# [Work to be completed]
Lines in the listing below may contain the word "Some". State how many do, and nothing more.

Start of Records provided

(** * MapKit JS ambient declarations: the declared surface and its checks

    The repository holds three revisions of one TypeScript declaration file
    ([src/mapkit.d.ts], [src/unnamed/part_000], [src/unnamed/part_001]).
    A declaration file has no statements to run: its content is the list of
    declarations it makes.  Each file is embedded as that list, declaration
    by declaration and member by member, in source order; comments are
    dropped and parentheses in types only group.  The properties below are
    stated over these lists. *)

From Stdlib Require Import String List Bool ZArith Lia.
Import ListNotations.
Open Scope string_scope.

Set Warnings "-register-all".

(** ** Types

    A [binder] is a named slot with an optional [?] mark and an optional
    annotation: a parameter [name?: T], a property [name?: T] or a field of
    an object type.  TypeScript lets the annotation be left out
    ([(error, data: GeocodeResponse) => void], [countryCode]). *)

Record binder (T : Type) : Type := Binder
  { b_name : string; b_optional : bool; b_type : option T }.

Arguments Binder {T} _ _ _.
Arguments b_name {T} _.
Arguments b_optional {T} _.
Arguments b_type {T} _.

Inductive ty : Type :=
| TNumber                                   (* number *)
| TString                                   (* string *)
| TBoolean                                  (* boolean *)
| TVoid                                     (* void *)
| TAny                                      (* any *)
| TNull                                     (* null *)
| TObjectKw                                 (* object *)
| TRef (name : string) (args : list ty)     (* Map, Map.MapTypes, MapKitEvented<T> *)
| TArray (elem : ty)                        (* T[] *)
| TTuple (elems : list ty)                  (* [T, U] *)
| TUnion (alts : list ty)                   (* T | U *)
| TFun (params : list (binder ty)) (ret : ty)   (* (x: T, y?: U) => R *)
| TLit (fields : list (binder ty))          (* { height: number, width: number } *)
| TKeyof (t : ty)                           (* keyof T *)
| TIndex (obj idx : ty).                    (* T[K] *)

Definition param := binder ty.

(** [P] holds of the annotation of a binder, when it has one. *)
Definition binder_all (P : ty -> Prop) (b : binder ty) : Prop :=
  match b_type b with
  | Some t => P t
  | None => True
  end.

Definition ref (n : string) : ty := TRef n [].
Definition req (n : string) (t : ty) : param := Binder n false (Some t).
Definition opt (n : string) (t : ty) : param := Binder n true (Some t).
Definition untyped (n : string) : param := Binder n false None.

(** ** Declarations *)

Inductive tparam : Type :=
| TParam (name : string) (constraint : option ty).   (* K extends keyof T *)

(** A call signature.  [s_ret] is the written return annotation, [s_body]
    the text of the braces after the signature when there is one. *)
Record signature : Type := Sig
  { s_tparams : list tparam;
    s_params : list param;
    s_ret : option ty;
    s_body : option string }.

End of Records provided

# [Solution to this task]
3